### Available data
(* ===== verification/Frames.v ===== *)
(** * What each part leaves alone in the shared database

    The engine writes snapshots, the publisher its position, and the projector
    everything that mirrors the ledger, with its own position. So each part sees
    the others as foreign writers. *)

From S2P Require Import Prelude Domain Columns Database Storage SnapshotStore Events Matching Wal Metrics Engine Messaging Publisher Projector.

Section frames.
Context {bytes log chan conf : Type} `{!Clock, !Codec bytes, !CodecLaws bytes, !EventCodec bytes, !Twal bytes log, !Server}.
Context `{!Amqp bytes chan conf}.
Abbreviation db := (DB bytes).
Implicit Types (d : db) (s : Store bytes).

(** Only the snapshots and the publisher's position may differ. *)
Record beside d d' : Prop := {
  bs_accounts : accounts d' = accounts d;
  bs_stocks : stocks d' = stocks d;
  bs_holdings : user_stocks d' = user_stocks d;
  bs_orders : orders_tbl d' = orders_tbl d;
  bs_trades : trades d' = trades d;
  bs_cursor : cursors d' !! DB_APPLIED_OUTPUT_SEQ = cursors d !! DB_APPLIED_OUTPUT_SEQ
}.

#[export] Instance beside_preorder : PreOrder beside.
Proof. split; [by split|]. intros d1 d2 d3 [] []. split; congruence. Qed.

Lemma beside_foreign d d' : beside d d' -> foreign d d'.
Proof.
  intros [Ha Hs Hh Ho Ht Hc]. split; rewrite ?Ha, ?Hs, ?Ho; try done.
  - intros i r Hr. by exists r.
  - intros i r Hr. by exists r.
Qed.

(** The publisher's position and the stored snapshots. *)
Definition same_position_and_snapshots d d' : Prop :=
  cursors d' !! MQ_PUBLISHED_OUTPUT_SEQ = cursors d !! MQ_PUBLISHED_OUTPUT_SEQ /\ snapshots_tbl d' = snapshots_tbl d.

Lemma stored_same d d' : snapshots_tbl d' = snapshots_tbl d -> stored d' = stored d.
Proof. intros Ht. unfold stored, entry, snapshot_ids. by rewrite Ht. Qed.

(** ** The engine *)

Lemma q_SaveSnapshot_beside dat idx now d d' :
  q_SaveSnapshot dat idx now d = Some d' -> beside d d' /\ cursors d' = cursors d.
Proof. intros [= <-]. by split. Qed.

Lemma q_PruneSnapshots_beside n d d' : q_PruneSnapshots n d = Some d' -> beside d d' /\ cursors d' = cursors d.
Proof. unfold q_PruneSnapshots. destruct (Z.ltb _ _); [done|]. intros [= <-]. by split. Qed.

Lemma SaveSnapshotAndPrune_beside dat idx keep s s' r :
  SaveSnapshotAndPrune dat idx keep s = (s', r) -> beside (st_db s) (st_db s') /\ cursors (st_db s') = cursors (st_db s).
Proof.
  intros [[-> _]|(now & d1 & H1 & H2 & _)]%SaveSnapshotAndPrune_effect; [done|].
  apply q_SaveSnapshot_beside in H1 as [B1 C1]. apply q_PruneSnapshots_beside in H2 as [B2 C2].
  split; [by etrans|congruence].
Qed.

Lemma PruneSnapshots_beside keep s s' r :
  PruneSnapshots keep s = (s', r) -> beside (st_db s) (st_db s') /\ cursors (st_db s') = cursors (st_db s).
Proof.
  unfold PruneSnapshots. destruct (exec_db _ s) as [s1 err] eqn:He. destruct (exec_db_cases _ _ _ _ He) as [_ Hc].
  assert (H1 : beside (st_db s) (st_db s1) /\ cursors (st_db s1) = cursors (st_db s)).
  { destruct Hc as [[-> _]|[_ Hq]]; [done|]. by apply q_PruneSnapshots_beside in Hq. }
  destruct err; [by intros [= <- <-]|]. unfold query. by intros [= <- <-].
Qed.

(** ** The publisher *)

Lemma SaveMQPublishedCursor_beside i s s' err :
  SaveMQPublishedCursor i s = (s', err) ->
  beside (st_db s) (st_db s') /\ snapshots_tbl (st_db s') = snapshots_tbl (st_db s).
Proof.
  intros He. destruct (exec_db_cases _ _ _ _ He) as [_ [[-> _]|[now Hq]]]; [done|].
  injection Hq as <-. split; [|done]. split; try done. cbn. by rewrite lookup_insert_ne.
Qed.

Lemma publish_step_beside last (p p' : EventPublisher bytes log chan) err :
  publish_step last p = (p', err) ->
  beside (st_db (ep_store p)) (st_db (ep_store p')) /\
  snapshots_tbl (st_db (ep_store p')) = snapshots_tbl (st_db (ep_store p)).
Proof.
  unfold publish_step. destruct (read_batch _ _ _ _) as [batch|e]; [|by intros [= <- _]].
  unfold ep_now. cbn [ep_mq ep_store]. destruct (PublishBatch _ _) as [mq [e|]]; [by intros [= <- _]|].
  cbn [ep_set_mq ep_store]. destruct (SaveMQPublishedCursor _ _) as [s [e|]] eqn:Hs;
    apply SaveMQPublishedCursor_beside in Hs; [by intros [= <- _]|].
  intros [= <- _]. match goal with |- context [ep_recordBatch ?x ?t ?d ?p0] =>
    destruct (ep_recordBatch_frame x t d p0) as (_ & -> & _) end. exact Hs.
Qed.

Lemma ep_drain_beside (p p' : EventPublisher bytes log chan) err :
  ep_drain p = (p', err) ->
  beside (st_db (ep_store p)) (st_db (ep_store p')) /\
  snapshots_tbl (st_db (ep_store p')) = snapshots_tbl (st_db (ep_store p)).
Proof.
  unfold ep_drain. destruct (LastIndex _) as [last|e]; [|by intros [= <- _]].
  generalize (Z.to_nat (last - ep_cursor p)). intros fuel. revert p.
  induction fuel as [|fuel IH]; intros p; cbn [publish_loop]; (destruct (Z.ltb _ _); [|by intros [= <- _]]).
  { by intros [= <- _]. }
  destruct (publish_step last p) as [p1 [e|]] eqn:Hs; apply publish_step_beside in Hs as [B1 S1]; [by intros [= <- _]|].
  intros Hl. destruct (IH _ Hl) as [B2 S2]. split; [by etrans|congruence].
Qed.

(** ** The projector *)

(** Statements on rows leave the positions and the snapshots alone. *)
Definition row_stmt (stmt : Time -> db -> option db) : Prop :=
  forall now d d', stmt now d = Some d' -> cursors d' = cursors d /\ snapshots_tbl d' = snapshots_tbl d.

Lemma row_exec stmt s s' err :
  row_stmt stmt -> exec_tx stmt s = (s', err) -> err = None -> forall d, st_tx s = Some d ->
  exists d', st_tx s' = Some d' /\ cursors d' = cursors d /\ snapshots_tbl d' = snapshots_tbl d.
Proof.
  intros Hr He -> d Hd. destruct (exec_tx_cases _ _ _ _ He) as [_ Hok].
  destruct (Hok eq_refl) as (v & now & d' & Hv & Hs & Ht). rewrite Hd in Hv. injection Hv as <-.
  exists d'. split; [done|]. by eapply Hr.
Qed.

Definition keeps_positions s s' : Prop :=
  forall d, st_tx s = Some d ->
  exists d', st_tx s' = Some d' /\ cursors d' = cursors d /\ snapshots_tbl d' = snapshots_tbl d.

Lemma decoded_rows {A} (x : option A) f s s' :
  (forall y s s', f y s = (s', None) -> keeps_positions s s') -> decoded x f s = (s', None) -> keeps_positions s s'.
Proof.
  intros Hf. unfold decoded, tx_call. destruct x as [x|]; [|done].
  destruct (f x s) as [s1 [e|]] eqn:Hx; [done|]. intros [= <-]. by eapply Hf.
Qed.

Lemma applyEvent_rows ev s s' : applyEvent ev s = (s', None) -> keeps_positions s s'.
Proof.
  unfold applyEvent.
  repeat match goal with |- context [if ?b then _ else _] => destruct b end;
    try (intros [= <-] d Hd; by exists d); apply decoded_rows; intros y s1 s2; intros He d Hd;
    unfold project_holding in He; repeat match type of He with context [if ?b then _ else _] => destruct b end;
    (eapply (row_exec _ s1 s2 None); [|exact He|done|exact Hd]);
    intros ? ? ? Hs; by query_cases Hs.
Qed.

Lemma applied_positions evs d d' : applied evs d d' -> cursors d' = cursors d /\ snapshots_tbl d' = snapshots_tbl d.
Proof.
  induction 1 as [d|ev evs d d1 d2 (s & s' & Hs & He & Hs') _ [IHc IHs]]; [done|].
  destruct (applyEvent_rows _ _ _ He d Hs) as (d1' & Hd1 & C1 & S1). rewrite Hs' in Hd1. injection Hd1 as <-.
  split; congruence.
Qed.

Lemma same_position_with_cursor i d d' :
  cursors d' = cursors d /\ snapshots_tbl d' = snapshots_tbl d -> same_position_and_snapshots d (with_cursor i d').
Proof. intros [Hc Hs]. split; [|done]. cbn. rewrite lookup_insert_ne by done. by rewrite Hc. Qed.

Lemma same_position_trans d1 d2 d3 :
  same_position_and_snapshots d1 d2 -> same_position_and_snapshots d2 d3 -> same_position_and_snapshots d1 d3.
Proof. intros [H1 H2] [H3 H4]. split; congruence. Qed.

Lemma project_step_positions last (p p' : DBProjector bytes log) err :
  project_step last p = (p', err) -> same_position_and_snapshots (st_db (dp_store p)) (st_db (dp_store p')).
Proof.
  unfold project_step. destruct (read_envelopes _ _ _) as [envs|e]; [|by intros [= <- _]].
  unfold dp_now. cbn [dp_store]. destruct (applyBatch _ envs (dp_store p)) as [s err0] eqn:Hb.
  assert (Hs : same_position_and_snapshots (st_db (dp_store p)) (st_db s)).
  { destruct (applyBatch_ok _ _ _ _ _ Hb) as [_ [[-> _]|[_ (d & Ha & ->)]]]; [done|].
    by apply same_position_with_cursor, (applied_positions (concat (env_Events <$> envs))). }
  destruct err0; by intros [= <- _].
Qed.

Lemma dp_drain_positions (p p' : DBProjector bytes log) err :
  dp_drain p = (p', err) -> same_position_and_snapshots (st_db (dp_store p)) (st_db (dp_store p')).
Proof.
  unfold dp_drain. destruct (LastIndex _) as [last|e]; [|by intros [= <- _]].
  generalize (Z.to_nat (last - dp_cursor p)). intros fuel. revert p.
  induction fuel as [|fuel IH]; intros p; cbn [project_loop]; (destruct (Z.ltb _ _); [|by intros [= <- _]]).
  { by intros [= <- _]. }
  destruct (project_step last p) as [p1 [e|]] eqn:Hs; apply project_step_positions in Hs; [by intros [= <- _]|].
  intros Hl. eapply same_position_trans; [exact Hs|]. by apply IH.
Qed.
End frames.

### What to work on
From the listing above, output exactly the run of lines that starts with the line containing "repeat match goal" and ends with the line containing "Lemma same_position_with_cursor i".

### Result of this task
  repeat match goal with |- context [if ?b then _ else _] => destruct b end;
    try (intros [= <-] d Hd; by exists d); apply decoded_rows; intros y s1 s2; intros He d Hd;
    unfold project_holding in He; repeat match type of He with context [if ?b then _ else _] => destruct b end;
    (eapply (row_exec _ s1 s2 None); [|exact He|done|exact Hd]);
    intros ? ? ? Hs; by query_cases Hs.
Qed.

Lemma applied_positions evs d d' : applied evs d d' -> cursors d' = cursors d /\ snapshots_tbl d' = snapshots_tbl d.
Proof.
  induction 1 as [d|ev evs d d1 d2 (s & s' & Hs & He & Hs') _ [IHc IHs]]; [done|].
  destruct (applyEvent_rows _ _ _ He d Hs) as (d1' & Hd1 & C1 & S1). rewrite Hs' in Hd1. injection Hd1 as <-.
  split; congruence.
Qed.

Lemma same_position_with_cursor i d d' :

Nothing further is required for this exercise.